They're not meant to be trick questions. We treat them as we would in a product review, which is, hey, we have a bunch of questions. We want to learn more. Let's use the time to uplevel, like, craft and quality of decisions. And I think the candidate's ability to interact with the team is really, really high.

Signal. Like I said earlier, when asked hard questions, are they curious or are they defensive? When are they open to being challenged and when do they have really high conviction? Do they have any high conviction at all and are willing to defend some of their points of view? Are they willing to be open to others?

And how do you actually just naturally work with other folks? I think this environment is pretty akin to what you would be doing in your day to day with the team. And so I think it's as close to like, real life simulation as possible. And it's not a random case study. You've already taken the time to think through this.

And so I think it also solves for the fact that, like, not everyone is good at a random case study on the stuff, but how do you do when you've thought about something, put in the time and are then being asked to really grapple with hard questions?
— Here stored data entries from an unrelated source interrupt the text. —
(* ===== verification/SamplesRemote.v ===== *)
(** * Samples: a remote MCP request

    One resource with one tool: a session that is initialized through the broker, and ended
    by the agent with a request to the upstream. *)
From S2P Require Import Prelude Protocol Ids Json Tools Address Catalog Profile Observe Secrets Redaction Injection.
From S2P Require Import Cookies Flow Operation Guard Lifecycle Endpoint Config Dispatch McpWire.
From S2P Require Import RemoteVault Remote RemoteFacts RemoteLive RemoteOutcome Concrete.
From S2P Require Import Samples SamplesMcp.
From S2P Require McpMessage McpHeaders McpContext.
Import Rfc4648 Rfc4648Laws.

(** ** One resource *)

Definition remote_profile : ResourceProfile :=
  mkResourceProfile "mcp" "https://api.example.com" Public
    [mkRoute "POST" "/mcp" None 65536 65536 ["content-type"] false false; mkRoute "DELETE" "/mcp" None 0 4096 [] false false]
    (McpAuth "mcp-1" "authorization" "Bearer " [search]).
Definition remote_item : Item := mkItem "mcp-1" "Search" "main" "mcp" (mkCredentialRef "vault" "entry") Inherit.
Definition remote_config : Configuration := mkConfiguration (mkCatalog 1 1 [remote_item]) [remote_profile] [] ["vault"] true false.
Definition remote_options : SessionOptions := mkOptions ["mcp"] None 1000000 false true.
Definition remote_compiled (resource : string) : option McpMessage.McpProfile :=
  if bool_decide (resource = "mcp") then Some mcp_profile else None.
Definition remote_input (method : string) (hs : list (string * string)) (body : list byte) : ExecuteRequest :=
  mkExecuteRequest "AAAAAAAAAAAAAAAAAAAAAA" "mcp" None method "https://api.example.com/mcp" hs (from_bytes (Ids.encode STANDARD body)).
Definition remote_start : ExecuteRequest := remote_input "POST" [("content-type", "application/json")] initialize_body.
Definition remote_end : ExecuteRequest := remote_input "DELETE" [] [].

Definition remote_env : RemEnv unit := {|
  rem := {|
    between _ := []; elsewhere _ f := f; beside _ r := r; timed_out _ := false;
    on_resolve _ _ _ := Ok [sample_address]; on_metadata _ _ _ := Ok sample_metadata;
    on_revalidate _ _ _ _ := Ok tt; on_secret _ _ _ _ := Ok sample_secret;
    on_reserve _ := true; on_permit _ := true; on_random _ := Some "AAAAAAAAAAAAAAAAAAAAAQ"; on_approve _ := Some (Ok true);
    on_execute _ q := Ok (if bool_decide (http_method q = "DELETE") then mkHttpResponse 204 [] []
                          else mkHttpResponse 200 native_headers [initialize_reply]);
    on_inspect _ _ := Ok tt |};
  on_context_permit _ := true; on_buffers _ _ := true; on_track _ _ := Ok tt; on_dropped _ := false;
  on_operation _ _ := fail ResultUnavailable; on_body_end _ := EndClean |}.
Abbreviation dispatched_mcp := (dispatch_mcp McpHeaders.json_string remote_compiled remote_env remote_config remote_options).

Definition remote_world (req : ExecuteRequest) (v : RVault) : World unit Remote :=
  mkWorld (with_remote (tracked sample_authority req tt) (Some (mkRemote v None))) 0 [].
Definition remote_run : World unit Remote * Result Answer := dispatched_mcp remote_start 1000 (remote_world remote_start []).
Definition remote_completed : Guard unit Remote := (complete (guard remote_run.1)).1.
Definition remote_vault : RVault := from_option r_vault [] (remote remote_completed).

Definition remote_target : Target :=
  match Target_parse "https://api.example.com/mcp" with Ok t => t | Err _ => sample_target end.
Definition remote_ending : World unit Remote * Result CleanupOutcome :=
  end_session McpHeaders.json_string remote_env remote_config remote_options remote_profile remote_target 1000
    (remote_world remote_end remote_vault).
Definition remote_closed : World unit Remote * Result Answer := dispatched_mcp remote_end 1000 (remote_world remote_end remote_vault).

(** The first message negotiates the upstream's session; the agent sees none of it. *)
Example remote_negotiated :
  map (fun nb => (nb.1, McpContext.cx_state (rb_state nb.2), McpContext.cx_native (rb_state nb.2))) remote_vault
  = [("mcp", McpContext.SAwaitingInitialized, Some (as_bytes "sess-1"))].
Proof. vm_compute. reflexivity. Qed.
(** Its end is acknowledged by the upstream. *)
Example remote_ended_well :
  remote_closed.2 = Ok (mkAnswer 204 [(CLEANUP_HEADER, as_bytes "confirmed")] []).
Proof. vm_compute. reflexivity. Qed.

(** ** Witnesses *)

(** Nothing runs beside these requests. *)
Lemma remote_env_beside : acts_beside remote_env.
Proof. intros n r. exists []. by destruct r. Qed.

Lemma remote_authorized_witness :
  dispatched_mcp remote_start 1000 (remote_world remote_start []) = (remote_run.1, remote_run.2)
  /\ is_ok remote_run.2 = true /\ existsb executes (log remote_run.1) = true
  /\ exists l, log remote_run.1 = log (remote_world remote_start []) ++ l
    /\ Forall (decided McpHeaders.json_string remote_config remote_options) l /\ (no_execution l \/
    exists e rest,
      l = agent_start (method remote_start) (profile_origin (er_profile e) ++ path (er_target e)) (headers remote_start)
            :: exchange_calls remote_config remote_options e ++ Executed (er_endpoint e) (er_request e) :: rest
      /\ errand remote_compiled remote_config remote_options remote_start e
      /\ exchanged McpHeaders.json_string remote_config remote_compiled (guard (remote_world remote_start [])) e
      /\ rb_lease (er_context e) = lease (er_metadata e) /\ rb_cancelled (er_context e) = false
      /\ rb_closing (er_context e) = false /\ no_execution rest).
Proof.
  assert (Hr : dispatched_mcp remote_start 1000 (remote_world remote_start []) = (remote_run.1, remote_run.2))
    by (vm_compute; reflexivity).
  split; [exact Hr|]. split; [vm_compute; reflexivity|]. split; [vm_compute; reflexivity|].
  exact (remote_authorized McpHeaders.json_string remote_compiled remote_env remote_config remote_options _ _ _ _ _
           remote_env_beside Hr).
Defined.

Definition remote_over : Operation := guard_op (guard_drop (life (guard remote_run.1) [MComplete])).
Lemma remote_outcome_witness :
  existsb executes (log remote_run.1) = true /\ op_state remote_over = Completed
  /\ terminal (op_state remote_over) = true
  /\ (~ no_execution (log remote_run.1) -> op_state remote_over = Completed \/ op_state remote_over = OpOutcomeUnknown)
  /\ (dispatched (life (guard remote_run.1) [MComplete]) = false -> op_state remote_over <> OpOutcomeUnknown).
Proof.
  assert (Hr : dispatched_mcp remote_start 1000 (remote_world remote_start []) = (remote_run.1, remote_run.2))
    by (vm_compute; reflexivity).
  split; [vm_compute; reflexivity|]. split; [vm_compute; reflexivity|].
  exact (remote_outcome McpHeaders.json_string remote_compiled remote_env remote_config remote_options sample_authority remote_start
           1000 tt (mkRemote [] None) 0 remote_run.1 remote_run.2 [MComplete] (or_introl Hr) (conj I I)).
Defined.

(** A closed context, and the request that ends its session upstream. *)
Definition remote_shut : RVault := (prepare_remote_close remote_vault "mcp" 1000 0).1.
Definition remote_notice : McpContext.Outgoing :=
  match (prepare_remote_close remote_vault "mcp" 1000 0).2 with
  | Ok (Some (_, (o, _))) => o | _ => McpContext.mkOutgoing [] []
  end.
Definition no_binding : RBinding :=
  mkRBinding EmptyString no_heap (McpContext.mkContext mcp_profile 0 0 McpContext.SNew 0 0 None 1 []) sample_lease EmptyString
    EmptyString 0 0 true false.
Definition remote_context_ : RBinding := default no_binding (binding_at remote_shut 0).
Definition notice_request : ExecuteRequest := control_request remote_profile remote_target KDelete "AAAAAAAAAAAAAAAAAAAAAQ".
Definition notice_world : World unit Remote :=
  mkWorld (with_remote (tracked sample_authority notice_request tt) (Some (mkRemote remote_shut (Some (Serves 0 KDelete false))))) 0 [].
Definition notice_run : World unit Remote * Result (option CleanupOutcome) :=
  child_program McpHeaders.json_string remote_env remote_config remote_options remote_profile remote_target KDelete remote_notice
    remote_context_ notice_request notice_world.
Lemma control_authorized_witness :
  notice_run.2 = Ok (Some Confirmed)
  /\ exists l, log notice_run.1 = log notice_world ++ l
    /\ controlled McpHeaders.json_string remote_config remote_options remote_profile remote_target KDelete remote_notice
         remote_context_ notice_request l
    /\ forall x, notice_run.2 = Ok (Some x) ->
         concluded McpHeaders.json_string remote_env remote_config remote_options remote_profile remote_target KDelete
           remote_notice remote_context_ notice_request l x.
Proof.
  assert (Hr : child_program McpHeaders.json_string remote_env remote_config remote_options remote_profile remote_target KDelete
                 remote_notice remote_context_ notice_request notice_world = (notice_run.1, notice_run.2))
    by (vm_compute; reflexivity).
  split; [vm_compute; reflexivity|].
  exact (control_authorized McpHeaders.json_string remote_env remote_config remote_options remote_profile remote_target KDelete
           remote_notice remote_context_ notice_request notice_world notice_run.1 notice_run.2 eq_refl Hr).
Defined.

(** The vault that the first message leaves: its context began, and its conversation moved
    on. *)
Definition remote_first : RBinding := default no_binding (binding_at remote_vault 0).
Definition remote_moves : list VaultMove :=
  let request := match McpMessage.request mcp_profile initialize_body with Ok r => r | Err _ => call_request end in
  [VPrepare sample_authority (guard_op (tracked (R := Remote) sample_authority remote_start tt)) request sample_metadata
     "entry" "vault" (Some mcp_profile) true (Some "AAAAAAAAAAAAAAAAAAAAAQ");
   VConversation 0 (fun _ _ => (rb_heap remote_first, rb_state remote_first))].
Example remote_lived : vault_run [] remote_moves = remote_vault.
Proof. vm_compute. reflexivity. Qed.

Lemma cleanup_honest_witness :
  remote_ending.2 = Ok Confirmed
  /\ exists ms v1 c (g : Guard unit Remote),
       prepare_remote_close (vault_run remote_vault ms) (profile_id remote_profile) 1000 (guard_now g) = (v1, Ok c)
       /\ exists l, log remote_ending.1 = [] ++ l
       /\ reported McpHeaders.json_string remote_env remote_config remote_options remote_profile remote_target v1 c Confirmed l.
Proof.
  assert (Hr : end_session McpHeaders.json_string remote_env remote_config remote_options remote_profile remote_target 1000
                 (remote_world remote_end remote_vault) = (remote_ending.1, Ok Confirmed)) by (vm_compute; reflexivity).
  split; [vm_compute; reflexivity|].
  destruct (cleanup_honest McpHeaders.json_string remote_env remote_config remote_options remote_profile remote_target 1000
    remote_moves (mkRemote remote_vault None) (remote_world remote_end remote_vault) remote_ending.1 Confirmed
    remote_env_beside eq_refl (eq_sym remote_lived) Hr) as (ms & v1 & c & g & _ & Hc & _ & _ & _ & Hl & _).
  exists ms, v1, c, g. split; [exact Hc|exact Hl].
Defined.

(** Two sessions of the resource, one after the other. *)
Definition second_moves : list VaultMove :=
  let request := match McpMessage.request mcp_profile initialize_body with Ok r => r | Err _ => call_request end in
  let begun := VPrepare sample_authority (guard_op (tracked (R := Remote) sample_authority remote_start tt)) request sample_metadata
                 "entry" "vault" (Some mcp_profile) true (Some "id") in
  [begun; VInvalidate 0; begun; VCheck 1 0].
How quickly do you know when you've made a bad hire in product? Probably within the first two to three months. I think it's a few things. I think one is ability to deliver real impact.

And impact doesn't need to mean you moved a metric. It's like, is your team in a healthier spot? Did you drive clarity into a really ambiguous part of the strategy that we haven't had before? Bad hires spend the first three months still onboarding and still getting an assessment or the lay of the land. And I think the time from content and information absorption into behavior and impact.

Three months is plenty of time to see that. If they can't do it, then I haven't seen yet someone who's able to do it in six months or nine months. If they weren't able to do it in that first three months. Months, final one before we do a quick fire. It's just that product reviews are a core part of the role of a product leader.

Janie
How do you do product reviews? How do you structure them? Who's invited? Who sets the agenda? Just help me understand that.

Parker
Yeah. So we have two types of product reviews that we have holds on the calendar for every week. One is an exec review and one is more of a casual product crit. The exec reviews are typically for products that are really high stakes because they're high cost, really strategic, one way door type products where if we get it wrong, it's going to be really bad. And so for these reviews, I other execs will at the beginning of the quarter say like this product needs to go through the review cycle or PM's can self nominate.

There are different types of discussions that happen in these exec reviews based on the product lifecycle, if it's earlier on, it's problem definition. Like we're not looking at mocks, we're just saying are we solving the right business and customer pain point? And you have to identify both. You have to identify what is the business outcome we're achieving and like how are we making our customers lives better. And then I think as products get more mature, we start to get into solutions and we have exact reviews on the solutions and want the product teams to come to the table with a few options, but be really, really opinionated on which one they recommend.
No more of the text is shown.